Der 5. Strafsenat des Oberlandesgerichts Stuttgart hat mit Beschluss vom 01.07.2019 die Kosten, die durch die im März 2019 erfolgte Aussetzung der Hauptverhandlung in einem Staatsschutzverfahren verursacht wurden, der Wahlverteidigerin auferlegt. Er sah die Voraussetzungen des § 145 Abs. 4 StPO als erfüllt an, wonach einem Verteidiger die durch eine Aussetzung verursachten Kosten aufzuerlegen sind, wenn durch seine Schuld die Aussetzung erforderlich wird.

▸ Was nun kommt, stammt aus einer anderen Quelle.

Lemma partial_range_skips_stage_witness :
  (SlotFiltering.dateRangeStage utcAuthority onlyStartDate "UTC"
     [slotAtTen; slotAtTenFortyFive] = [slotAtTen; slotAtTenFortyFive]
   /\ SlotFiltering.getFilteredSlots utcAuthority 0 [slotAtTen; slotAtTenFortyFive]
        onlyStartDate
      = SlotFiltering.getFilteredSlots utcAuthority 0 [slotAtTen; slotAtTenFortyFive]
          (withoutDateRange onlyStartDate))
  /\ (SlotFiltering.timeRangeStage utcAuthority onlyEndTime "UTC"
        [slotAtTen; slotAtTenFortyFive] = [slotAtTen; slotAtTenFortyFive]
      /\ SlotFiltering.getFilteredSlots utcAuthority 0 [slotAtTen; slotAtTenFortyFive]
           onlyEndTime
         = SlotFiltering.getFilteredSlots utcAuthority 0 [slotAtTen; slotAtTenFortyFive]
             (withoutTimeRange onlyEndTime)).
Proof.
  split.
  - apply (proj1 (partial_range_skips_stage utcAuthority 0
                    [slotAtTen; slotAtTenFortyFive] onlyStartDate "UTC")).
    left. split; [eexists; reflexivity|reflexivity].
  - apply (proj1 (proj2 (partial_range_skips_stage utcAuthority 0
                           [slotAtTen; slotAtTenFortyFive] onlyEndTime "UTC"))).
    right. split; [reflexivity|eexists; reflexivity].
Defined.

(** ** The two validators *)

Lemma isDigit_not_colon (c : ascii) : isDigit c = true -> Ascii.eqb c ":" = false.
Proof.
  intros Hdigit. destruct (Ascii.eqb_spec c ":") as [->|]; [|reflexivity].
  vm_compute in Hdigit. discriminate.
Qed.

(** A text of the shape HH:mm splits into its two numbers. *)
Lemma timeRegex_hourMinute (text : string) :
  timeRegex_test text = true ->
  exists h1 h2 m1 m2,
    list_ascii_of_string text = [h1; h2; ":"%char; m1; m2]
    /\ hourMinute text = (Some (digitsValue 0 [h1; h2]), Some (digitsValue 0 [m1; m2])).
Proof.
  unfold timeRegex_test, hourMinute.
  destruct (list_ascii_of_string text) as [|h1 [|h2 [|s [|m1 [|m2 [|x l]]]]]];
    try discriminate.
  rewrite !andb_true_iff. intros [[[[H1 H2] Hs] H3] H4].
  apply Ascii.eqb_eq in Hs. subst s.
  exists h1, h2, m1, m2. split; [reflexivity|].
  simpl. rewrite (isDigit_not_colon h1 H1), (isDigit_not_colon h2 H2).
  simpl. rewrite (isDigit_not_colon m1 H3), (isDigit_not_colon m2 H4).
  simpl. unfold jsNumber. simpl. rewrite H1, H2, H3, H4. reflexivity.
Qed.

Lemma parseClockTime_Some (text : string) (h m : Z) :
  Validation.parseClockTime text = Some (h, m) ->
  timeRegex_test text = true
  /\ minutesOfDay (hourMinute text) = Some (h * 60 + m).
Proof.
  unfold Validation.parseClockTime.
  destruct (timeRegex_test text) eqn:Hshape; [|discriminate].
  destruct (timeRegex_hourMinute text Hshape) as (h1 & h2 & m1 & m2 & Hlist & Hhm).
  rewrite Hlist, Hhm.
  destruct (_ || _); [|discriminate].
  intros [= <- <-]. split; reflexivity.
Qed.

Lemma parseCalendarDate_shape (text : string) :
  is_Some (parseCalendarDate text) -> dateRegex_test text = true.
Proof.
  unfold parseCalendarDate. destruct (dateRegex_test text); [reflexivity|].
  intros [day Hday]. discriminate.
Qed.

Lemma test_passes (passes : bool) (path msg : string) :
  Validation.test passes path msg = [] <-> passes = true.
Proof. unfold Validation.test. destruct passes; split; congruence. Qed.

Lemma foldl_insert_empty (errors : list Validation.ValidationError) :
  forall acc : gmap string string,
    foldl (fun m err => <[Validation.field err := Validation.message err]> m) acc errors
    = ∅ ->
    errors = [].
Proof.
  induction errors as [|err errors IH]; intros acc Hempty; [reflexivity|].
  simpl in Hempty. specialize (IH _ Hempty). subst errors. simpl in Hempty.
  now apply insert_non_empty in Hempty.
Qed.

(** [getFormErrors] reports no error exactly when the schema has no entry. *)
Lemma getFormErrors_empty (auth : TzAuthority) (values : SlotConfig) :
  Validation.getFormErrors auth values = ∅
  <-> Validation.slotConfigValidationSchema auth values = [].
Proof.
  unfold Validation.getFormErrors. split.
  - apply foldl_insert_empty.
  - intros ->. reflexivity.
Qed.

(** C3, as amended: the list-returning validator is the stricter of the two.
    Where every listed zone name resolves and the device has no change of
    UTC offset during the day of validation, a configuration for which
    [getFormErrors] reports no error passes [validateSlotConfig]; the
    converse does not hold. *)
Theorem form_valid_passes_generation_check (auth : TzAuthority) (config : SlotConfig) :
  (forall zone, zone ∈ zoneNames auth -> zoneKnown auth zone = true) ->
  (forall h m h' m',
     deviceWall auth h' m' - deviceWall auth h m
     = ((h' * 60 + m') - (h * 60 + m)) * 60000) ->
  Validation.getFormErrors auth config = ∅ ->
  SlotGenerator.validateSlotConfig auth config = Returns tt.
Proof.
  intros Hzones Hwall Hnone.
  apply getFormErrors_empty in Hnone.
  unfold Validation.slotConfigValidationSchema in Hnone.
  rewrite !app_nil, !test_passes in Hnone.
  destruct Hnone as (Hsd & Hsdv & _ & Hed & Hedv & _ & Hst & Hstv & _ & Het & Hetv
                     & Hafter & Hfits & Hzone & Hzonev & Hmin & _ & _ & Hbreak & _ & _
                     & Hbuffer & _ & _).
  unfold Validation.isValidDate in Hsdv, Hedv. rewrite Hsd in Hsdv. rewrite Hed in Hedv.
  simpl in Hsdv, Hedv. apply bool_decide_eq_true in Hsdv, Hedv.
  unfold Validation.isValidTime in Hstv, Hetv. rewrite Hst in Hstv. rewrite Het in Hetv.
  simpl in Hstv, Hetv.
  apply bool_decide_eq_true in Hstv as [[sh sm] Hstart].
  apply bool_decide_eq_true in Hetv as [[eh em] Hend].
  unfold Validation.isValidTimezone in Hzonev. rewrite Hzone in Hzonev.
  simpl in Hzonev. apply bool_decide_eq_true in Hzonev.
  rewrite Hst, Het in Hafter, Hfits. simpl in Hafter, Hfits.
  destruct (slotDuration config =? 0) eqn:Hzero; [discriminate|].
  unfold Validation.momentTime in Hafter, Hfits. rewrite Hstart, Hend in Hafter, Hfits.
  unfold isAfter, Validation.diffMinutes in *. simpl in Hafter, Hfits.
  apply Z.ltb_lt in Hafter. apply Z.leb_le in Hfits, Hmin, Hbreak, Hbuffer.
  pose proof (Hwall sh sm eh em) as Hdiff.
  rewrite Hdiff in Hfits. rewrite Z.quot_mul in Hfits by lia.
  destruct (parseClockTime_Some _ _ _ Hstart) as [Hstshape Hstmin].
  destruct (parseClockTime_Some _ _ _ Hend) as [Hetshape Hetmin].
  apply validateSlotConfig_returns.
  rewrite Hstmin, Hetmin. simpl.
  repeat split; try assumption; try lia;
    try (now apply parseCalendarDate_shape);
    try (now apply Hzones);
    try (apply Z.leb_gt; lia);
    try (apply Z.ltb_ge; lia).
Qed.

Pflichtverteidiger erkrankt

Die Anklage wirft dem 34-jährigen Angeklagten unter anderem vor, in zehn Fällen die ausländische terroristische Vereinigung IS unterstützt und in vier Fällen für sie um Mitglieder und Unterstützer geworben zu haben. Nachdem der Senat seit 17.01.2019 bereits an fünf Tagen verhandelt hatte, war am 12. und 14.03.2019 der bestellte Verteidiger jeweils mit ärztlichem Attest entschuldigt krankheitsbedingt nicht anwesend.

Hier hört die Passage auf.